***** Records provided
Lemma splice_out_elem {A} i (l : list A) x : x ∈ splice_out i l -> x ∈ l.
Proof.
  unfold splice_out. rewrite elem_of_app. intros [Hx|Hx].
  - rewrite <- (take_drop i l). apply elem_of_app. by left.
  - rewrite <- (take_drop (S i) l). apply elem_of_app. by right.
Qed.

Lemma findIndex_None {A} (p : A -> bool) l :
  (forall x, x ∈ l -> p x = false) -> findIndex p l = None.
Proof.
  induction l as [|y l IH]; intros Hall; simpl; [done|].
  rewrite (Hall y) by (apply elem_of_cons; by left).
  rewrite IH; [done|]. intros x Hx. apply Hall, elem_of_cons. by right.
Qed.

Lemma strict_eq_truthy a b : strict_eq a b = true -> truthy a = truthy b.
Proof.
  intros E. apply svz_truthy. unfold svz.
  destruct a as [| |x|[x| | |]|x|x|x], b as [| |y|[y| | |]|y|y|y]; done.
Qed.

Section OverrideApplication.
Context `{Host}.
Variable this : Component.

Lemma override_step_inv ovs st item :
  (forall ov, ov ∈ snd st -> ov ∈ ovs) ->
  (forall ov, ov ∈ snd (override_step this st item) -> ov ∈ ovs) /\
  exists item', fst (override_step this st item) = fst st ++ [item'] /\
                untouched ovs item item'.
Proof.
  destruct st as [done remaining]. cbn [fst snd]. intros Hsub.
  unfold override_step.
  destruct (negb (truthy item) || (length remaining =? 0)%nat); cbn [fst snd].
  { split; [done|]. by exists item. }
  destruct (findIndex _ remaining) as [index|] eqn:E; cbn [fst snd].
  - split.
    + intros ov Hov. apply Hsub. by eapply splice_out_elem.
    + eexists. split; [reflexivity|]. intros Hno.
      destruct (findIndex_Some _ _ _ E) as (ov & Hlook & Hm).
      rewrite Hno in Hm; [done|]. apply Hsub. by eapply list_elem_of_lookup_2.
  - split; [done|]. by exists item.
Qed.

Lemma override_steps_inv ovs its st :
  (forall ov, ov ∈ snd st -> ov ∈ ovs) ->
  exists its', fst (fold_left (override_step this) its st) = fst st ++ its' /\
               Forall2 (untouched ovs) its its'.
Proof.
  revert st. induction its as [|item its IH]; intros st Hsub; cbn [fold_left].
  - exists []. by rewrite app_nil_r.
  - destruct (override_step_inv ovs st item Hsub) as (Hsub' & item' & E & Hu).
    destruct (IH _ Hsub') as (its' & E' & Hall).
    exists (item' :: its'). split; [|by constructor].
    rewrite E', E, <- app_assoc. done.
Qed.

End OverrideApplication.

(** X16: [_applyManualRateOverridesToDoc] keeps the number and the order of
    the items of the document, and an item that none of the overrides
    matches comes out as it went in. *)
Theorem overrides_touch_only_matching_items `{Host} (this : Component)
  (d : obj) (its ovs : list value) :
  get d "items" = VArr its ->
  exists its',
    _applyManualRateOverridesToDoc this (VObj d) (VArr ovs) =
      VObj (<["items" := VArr its']> d) /\
    length its' = length its /\
    forall i item, its !! i = Some item ->
      (forall ov, ov ∈ ovs -> _doesManualOverrideMatchItem ov item = false) ->
      its' !! i = Some item.
Proof.
  intros Hits. unfold _applyManualRateOverridesToDoc.
  destruct ovs as [|ov ovs].
  - exists its. split; [|done]. f_equal. symmetry. apply insert_id.
    rewrite <- Hits. apply get_lookup. by rewrite Hits.
  - rewrite Hits.
    destruct (override_steps_inv this (ov :: ovs) its ([], ov :: ovs))
      as (its' & E & Hall); [done|].
    cbn [fst app] in E. rewrite E. exists its'. split; [done|]. split.
    + symmetry. by eapply Forall2_length.
    + intros i item Hi Hno.
      destruct (Forall2_lookup_l _ _ _ _ _ Hall Hi) as (item' & Hi' & Hu).
      by rewrite (Hu Hno) in Hi'.
Qed.

Lemma overrides_touch_only_matching_items_witness :
  exists its',
    _applyManualRateOverridesToDoc test_component (VObj cleaner_doc)
      (VArr [collect_override cleaner_free]) =
      VObj (<["items" := VArr its']> cleaner_doc) /\
    length its' = length [cleaner_paid; cleaner_free] /\
    forall i item, [cleaner_paid; cleaner_free] !! i = Some item ->
      (forall ov, ov ∈ [collect_override cleaner_free] ->
                  _doesManualOverrideMatchItem ov item = false) ->
      its' !! i = Some item.
Proof.
  apply (overrides_touch_only_matching_items test_component cleaner_doc
           [cleaner_paid; cleaner_free] [collect_override cleaner_free]).
  reflexivity.
Defined.

(** *** Snapshots *)

Lemma frame_set_same ks (o item : obj) k :
  frame ks o item -> frame ks o (<[k := get o k]> item).
Proof.
  intros Hf k' Hk'. destruct (decide (k = k')) as [->|Hne].
  - apply get_insert_eq.
  - rewrite get_insert_ne by done. by apply Hf.
Qed.

Section SnapshotProperties.
Context `{Host}.
Variable this : Component.

Lemma frame_set_defined_own ks (o item : obj) k vals :
  prop vals k = get o k -> frame ks o item ->
  frame ks o (set_defined k vals item).
Proof.
  intros E Hf. unfold set_defined. destruct (defined _); [|done].
  rewrite E. by apply frame_set_same.
Qed.

Lemma frame_set_amount_own ks (o item : obj) k rk vals :
  k ∈ ks -> prop vals k = get o k -> frame ks o item ->
  frame ks o (set_amount this k rk vals item).
Proof.
  intros Hk E Hf. unfold set_amount. destruct (defined _).
  - rewrite E. by apply frame_set_same.
  - destruct (get item "qty") as [| | |q| | |]; try done.
    destruct (get item rk) as [| | |r| | |]; try done.
    by apply frame_insert_r.
Qed.

Lemma get_set_amount_own (o item : obj) k rk vals :
  prop vals k = get o k -> get o k <> VUndef ->
  get (set_amount this k rk vals item) k = get o k.
Proof.
  intros E Hd. unfold set_amount. rewrite E, (defined_true _ Hd).
  apply get_insert_eq.
Qed.

(** Restoring the values read off a line onto that line. *)
Lemma assign_own_values (o : obj) :
  restored_line o
    (_assignManualOverrideValues this o (VObj (override_values (VObj o)))).
Proof.
  unfold _assignManualOverrideValues. cbn [truthy negb]. cbv zeta.
  set (vals := VObj (override_values (VObj o))).
  split; [|split].
  - apply frame_set_amount_own; [lit_mem|reflexivity|].
    apply frame_set_amount_own; [lit_mem|reflexivity|].
    do 7 (apply frame_set_defined_own; [reflexivity|]).
    unfold set_conversion_factor, set_uom.
    change (prop vals "conversion_factor") with (get o "conversion_factor").
    change (prop vals "uom") with (get o "uom").
    destruct (negb (nullish _)), (truthy (get o "uom"));
      repeat (apply frame_set_same); frame_inserts.
  - intros Hd. rewrite get_set_amount_other by done.
    by apply get_set_amount_own.
  - intros Hd. by apply get_set_amount_own.
Qed.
**********
Activity -> Once you have read the material, set it down again word for word.

Finished exercise ->
Lemma splice_out_elem {A} i (l : list A) x : x ∈ splice_out i l -> x ∈ l.
Proof.
  unfold splice_out. rewrite elem_of_app. intros [Hx|Hx].
  - rewrite <- (take_drop i l). apply elem_of_app. by left.
  - rewrite <- (take_drop (S i) l). apply elem_of_app. by right.
Qed.

Lemma findIndex_None {A} (p : A -> bool) l :
  (forall x, x ∈ l -> p x = false) -> findIndex p l = None.
Proof.
  induction l as [|y l IH]; intros Hall; simpl; [done|].
  rewrite (Hall y) by (apply elem_of_cons; by left).
  rewrite IH; [done|]. intros x Hx. apply Hall, elem_of_cons. by right.
Qed.

Lemma strict_eq_truthy a b : strict_eq a b = true -> truthy a = truthy b.
Proof.
  intros E. apply svz_truthy. unfold svz.
  destruct a as [| |x|[x| | |]|x|x|x], b as [| |y|[y| | |]|y|y|y]; done.
Qed.

Section OverrideApplication.
Context `{Host}.
Variable this : Component.

Lemma override_step_inv ovs st item :
  (forall ov, ov ∈ snd st -> ov ∈ ovs) ->
  (forall ov, ov ∈ snd (override_step this st item) -> ov ∈ ovs) /\
  exists item', fst (override_step this st item) = fst st ++ [item'] /\
                untouched ovs item item'.
Proof.
  destruct st as [done remaining]. cbn [fst snd]. intros Hsub.
  unfold override_step.
  destruct (negb (truthy item) || (length remaining =? 0)%nat); cbn [fst snd].
  { split; [done|]. by exists item. }
  destruct (findIndex _ remaining) as [index|] eqn:E; cbn [fst snd].
  - split.
    + intros ov Hov. apply Hsub. by eapply splice_out_elem.
    + eexists. split; [reflexivity|]. intros Hno.
      destruct (findIndex_Some _ _ _ E) as (ov & Hlook & Hm).
      rewrite Hno in Hm; [done|]. apply Hsub. by eapply list_elem_of_lookup_2.
  - split; [done|]. by exists item.
Qed.

Lemma override_steps_inv ovs its st :
  (forall ov, ov ∈ snd st -> ov ∈ ovs) ->
  exists its', fst (fold_left (override_step this) its st) = fst st ++ its' /\
               Forall2 (untouched ovs) its its'.
Proof.
  revert st. induction its as [|item its IH]; intros st Hsub; cbn [fold_left].
  - exists []. by rewrite app_nil_r.
  - destruct (override_step_inv ovs st item Hsub) as (Hsub' & item' & E & Hu).
    destruct (IH _ Hsub') as (its' & E' & Hall).
    exists (item' :: its'). split; [|by constructor].
    rewrite E', E, <- app_assoc. done.
Qed.

End OverrideApplication.

(** X16: [_applyManualRateOverridesToDoc] keeps the number and the order of
    the items of the document, and an item that none of the overrides
    matches comes out as it went in. *)
Theorem overrides_touch_only_matching_items `{Host} (this : Component)
  (d : obj) (its ovs : list value) :
  get d "items" = VArr its ->
  exists its',
    _applyManualRateOverridesToDoc this (VObj d) (VArr ovs) =
      VObj (<["items" := VArr its']> d) /\
    length its' = length its /\
    forall i item, its !! i = Some item ->
      (forall ov, ov ∈ ovs -> _doesManualOverrideMatchItem ov item = false) ->
      its' !! i = Some item.
Proof.
  intros Hits. unfold _applyManualRateOverridesToDoc.
  destruct ovs as [|ov ovs].
  - exists its. split; [|done]. f_equal. symmetry. apply insert_id.
    rewrite <- Hits. apply get_lookup. by rewrite Hits.
  - rewrite Hits.
    destruct (override_steps_inv this (ov :: ovs) its ([], ov :: ovs))
      as (its' & E & Hall); [done|].
    cbn [fst app] in E. rewrite E. exists its'. split; [done|]. split.
    + symmetry. by eapply Forall2_length.
    + intros i item Hi Hno.
      destruct (Forall2_lookup_l _ _ _ _ _ Hall Hi) as (item' & Hi' & Hu).
      by rewrite (Hu Hno) in Hi'.
Qed.

Lemma overrides_touch_only_matching_items_witness :
  exists its',
    _applyManualRateOverridesToDoc test_component (VObj cleaner_doc)
      (VArr [collect_override cleaner_free]) =
      VObj (<["items" := VArr its']> cleaner_doc) /\
    length its' = length [cleaner_paid; cleaner_free] /\
    forall i item, [cleaner_paid; cleaner_free] !! i = Some item ->
      (forall ov, ov ∈ [collect_override cleaner_free] ->
                  _doesManualOverrideMatchItem ov item = false) ->
      its' !! i = Some item.
Proof.
  apply (overrides_touch_only_matching_items test_component cleaner_doc
           [cleaner_paid; cleaner_free] [collect_override cleaner_free]).
  reflexivity.
Defined.

(** *** Snapshots *)

Lemma frame_set_same ks (o item : obj) k :
  frame ks o item -> frame ks o (<[k := get o k]> item).
Proof.
  intros Hf k' Hk'. destruct (decide (k = k')) as [->|Hne].
  - apply get_insert_eq.
  - rewrite get_insert_ne by done. by apply Hf.
Qed.

Section SnapshotProperties.
Context `{Host}.
Variable this : Component.

Lemma frame_set_defined_own ks (o item : obj) k vals :
  prop vals k = get o k -> frame ks o item ->
  frame ks o (set_defined k vals item).
Proof.
  intros E Hf. unfold set_defined. destruct (defined _); [|done].
  rewrite E. by apply frame_set_same.
Qed.

Lemma frame_set_amount_own ks (o item : obj) k rk vals :
  k ∈ ks -> prop vals k = get o k -> frame ks o item ->
  frame ks o (set_amount this k rk vals item).
Proof.
  intros Hk E Hf. unfold set_amount. destruct (defined _).
  - rewrite E. by apply frame_set_same.
  - destruct (get item "qty") as [| | |q| | |]; try done.
    destruct (get item rk) as [| | |r| | |]; try done.
    by apply frame_insert_r.
Qed.

Lemma get_set_amount_own (o item : obj) k rk vals :
  prop vals k = get o k -> get o k <> VUndef ->
  get (set_amount this k rk vals item) k = get o k.
Proof.
  intros E Hd. unfold set_amount. rewrite E, (defined_true _ Hd).
  apply get_insert_eq.
Qed.

(** Restoring the values read off a line onto that line. *)
Lemma assign_own_values (o : obj) :
  restored_line o
    (_assignManualOverrideValues this o (VObj (override_values (VObj o)))).
Proof.
  unfold _assignManualOverrideValues. cbn [truthy negb]. cbv zeta.
  set (vals := VObj (override_values (VObj o))).
  split; [|split].
  - apply frame_set_amount_own; [lit_mem|reflexivity|].
    apply frame_set_amount_own; [lit_mem|reflexivity|].
    do 7 (apply frame_set_defined_own; [reflexivity|]).
    unfold set_conversion_factor, set_uom.
    change (prop vals "conversion_factor") with (get o "conversion_factor").
    change (prop vals "uom") with (get o "uom").
    destruct (negb (nullish _)), (truthy (get o "uom"));
      repeat (apply frame_set_same); frame_inserts.
  - intros Hd. rewrite get_set_amount_other by done.
    by apply get_set_amount_own.
  - intros Hd. by apply get_set_amount_own.
Qed.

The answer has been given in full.